The familiar “hard problem” for science is how physical brains can give rise to subjective experience (Chalmers 1996), and there are other, related, mysteries. If there is a stream of conscious experiences then we have to explain why some things are ‘in’ the stream while most of the brain’s processing is ‘outside’ of it. Since all neurons function much alike, how can some of them have the magic property of giving rise to consciousness, while most do not? Research on the neural correlates of consciousness had made good progress (Metzinger 2000), but it still confronts this problem, as do most current theories of consciousness. This problem is so difficult that I wonder whether the whole enterprise is based on a fundamental mistake. Perhaps there is no stream of consciousness (Blackmore 2002b).
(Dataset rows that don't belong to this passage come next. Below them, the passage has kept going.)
Definition make_wavelet_geometry_curved
    (ishape : list Z) (iwcs : WCS) (ores : R) : result geometry :=
  let res := (PI / IZR (Np.ceil (PI / ores)))%R in
  let '((b00, b01), (b10, b11)) := corners ishape iwcs in
  let b00 := Np.clip b00 (- PI / 2) (PI / 2) in
  let b10 := Np.clip b10 (- PI / 2) (PI / 2) in
  let b11 := (b01 + Np.clip (b11 - b01) (- 2 * PI) (2 * PI))%R in
  let tgeo := fullsky_geometry res in
  let '((p00, p01), (p10, p11)) :=
    skybox2pixbox tgeo.1 tgeo.2 ((b00, b01), (b10, b11)) in
  (* [pbox[np.argmax(pbox[:,0]),0] += 1]: the first maximum *)
  let '(p00, p10) :=
    if Rle_dec p10 p00 then ((p00 + 1)%R, p10) else (p00, (p10 + 1)%R) in
  period ← getitem tgeo.1 1;
  let shift := (rewind p01 (IZR period) - p01)%R in
  let p01 := (p01 + shift)%R in
  let p11 := (p11 + shift)%R in
  Ok (submap tgeo ((nint p00, nint p01), (nint p10, nint p11))).

End Planner.

(** ** The harmonic-transform descriptor ([uharm.UHT]) *)

Module UHT.
Section UHT.
Context `{E : Extern}.

Record t : Type := mk {
  mode : string;
  shape : list Z;
  wcs : WCS;
  lmax : R;
  l : list R
}.

End UHT.
End UHT.

(** ** The multi-resolution container *)

Module multimap.
Section multimap.
Context `{E : Extern}.

(** Modelled from the spec: the [multimap] module of the repository is not
    part of the sources at hand.  A container holds one array per scale,
    indexed by scale, with a shared batch shape [pre] and [dtype]; it is
    allocated zero-filled from a list of (shape, coordinate-mapping) pairs
    and a dtype. *)
Record t : Type := mk {
  map : list ndmap;
  pre : list Z;
  dtype_ : dtype
}.

(** Modelled from the spec: [multimap.zeros(geos, dtype)]. *)
Definition zeros_ (geos : list geometry) (dt : dtype) : t :=
  mk ((fun g : geometry => zeros g.1 g.2 dt) <$> geos)
     (match geos with
      | [] => []
      | g :: _ => take (length g.1 - 2)%nat g.1
      end)
     dt.

(** Modelled from the spec: [owave.map[i] = value].  A value whose shape
    disagrees with the shape of scale [i] is a shape mismatch, which fails
    rather than truncating or padding. *)
Definition setitem (w : t) (i : Z) (v : ndmap) : result t :=
  old ← getitem (map w) i;
  if decide (map_shape old = map_shape v)
  then Ok (mk (<[Z.to_nat i := v]> (map w)) (pre w) (dtype_ w))
  else Raise ValueError.

End multimap.
End multimap.

(** ** The transform engine *)

Module WaveletTransform.
Section WaveletTransform.
Context `{E : Extern}.

Record t : Type := mk {
  uht : UHT.t;
  basis_ : basis;
  geometries : list geometry;
  filters : list (list R)
}.

(** What a property of the engine returns: a pixel shape or a coordinate
    mapping. *)
Inductive pyval : Type :=
| PyShape (s : list Z)
| PyWcs (w : WCS).

Definition __init__ (uht : UHT.t) (b : basis) : result t :=
  let ires :=
    let '(dy, dx) := pixshapebounds (UHT.shape uht) (UHT.wcs uht) in Rmax dy dx in
  b ← (match basis_lmax b, basis_lmin b with
       | Some _, Some _ => Ok b
       | olmax, olmin =>
           let lmax :=
             match olmax with
             | None => Rmin (IZR (Np.ceil (PI / ires))) (UHT.lmax uht)
             | Some v => v
             end in
           let lmin :=
             match olmin with
             | None =>
                 let '(ey, ex) := extent (UHT.shape uht) (UHT.wcs uht) in
                 Rmin (IZR (Np.ceil (PI / Rmax ey ex))) lmax
             | Some v => v
             end in
           basis_with_bounds b (Some lmin) (Some lmax)
       end);
  lmaxs ← basis_lmaxs b;
  if String.eqb (UHT.mode uht) "flat" then
    let oress := (fun m => Rmax (PI / IZR m) ires) <$> lmaxs in
    let geos :=
      (make_wavelet_geometry_flat (UHT.shape uht) (UHT.wcs uht) ires <$> Np.init_ oress)
        ++ [(UHT.shape uht, UHT.wcs uht)] in
    flt ← mapM (fun ig : Z * geometry =>
                  basis_call b ig.1 (resample_l (UHT.l uht) ig.2.1))
               (enumerate geos);
    Ok (mk uht b geos flt)
  else
    let oress := (fun m => Rmax (PI / IZR m / 2) ires) <$> lmaxs in
    geos ← mapM (make_wavelet_geometry_curved (UHT.shape uht) (UHT.wcs uht)) oress;
    flt ← mapM (fun ig : Z * geometry => basis_call b ig.1 (UHT.l uht))
               (enumerate geos);
    Ok (mk uht b geos flt).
Well is there? I must look. And it is here that the scientific and spiritual paths may help each other. If we are to explain the nature of subjective experience in terms of objective brains, then we must see clearly what that subjective experience is like, and this is not obvious. Indeed the more you look the less obvious it becomes. It may help to bring the Zen practice of looking into the science. But perhaps the reverse is true too, and the scientific ideas can help with the looking. For example, if I try hard can I see vision as ‘doing’ as in the sensorimotor theory? Yes, but it is terribly strange. Things seem to appear and disintegrate back into nothingness with alarming rapidity. Can I see directly that there is no stream of consciousness? Yes, but it is very peculiar. William James likened the task of introspection to “trying to turn up the gas quickly enough to see how the darkness looks.” (James, 1890, i, 244). This reminds me of the odd fact that whenever I ask “Am I conscious now?” the answer is always “yes”. But what about the rest of the time? With practice at looking back into the darkness, it is possible to lose the sense that there is always one me experiencing one stream.

In this, and other ways, the two disciplines of science and spiritual practice can each help the other. And will they lead to the same place? Are their insights the same? I don’t know.

References

Batchelor, S. (1990) The Faith to Doubt: Glimpses of Buddhist Uncertainty. Berkeley, CA. Parallax Press

Batchelor, M (2001) Meditation for Life. London, Frances Lincoln

Blackmore, S.J. (1999) The Meme Machine, Oxford, Oxford University Press.

Blackmore, S. (2002a) A week with a koan: There is no time. What is memory? Unpublished manuscript.

Blackmore, S. (2002b) There is no stream of consciousness. Journal of Consciousness Studies, 9, 17-28

Chalmers, D. (1996) The Conscious Mind, Oxford, University Press

Crook, J. (1991) Catching a Feather on a Fan: A Zen Retreat with Master Sheng Yen. Shaftesbury, Dorset, Element Books

Dawkins,R. (1993) Viruses of the mind. In B.Dahlbohm (ed) Dennett and his Critics: Demystifying Mind. Oxford, Blackwell

Dennett, D.C. (1991) Consciousness Explained. Boston and London; Little, Brown and Co.

James,W. (1890) The Principles of Psychology, London; MacMillan

Metzinger, T. (Ed) (2000) Neural Correlates of Consciousness, Cambridge, Mass. MIT Press

Noë, A. (2002) (Ed) Is the Visual World a Grand Illusion? Thorverton, Devon, Imprint Academic

O’Regan, J.K. and Noë, A. (2001) A sensorimotor account of vision and visual consciousness. Behavioral and Brain Sciences, 24.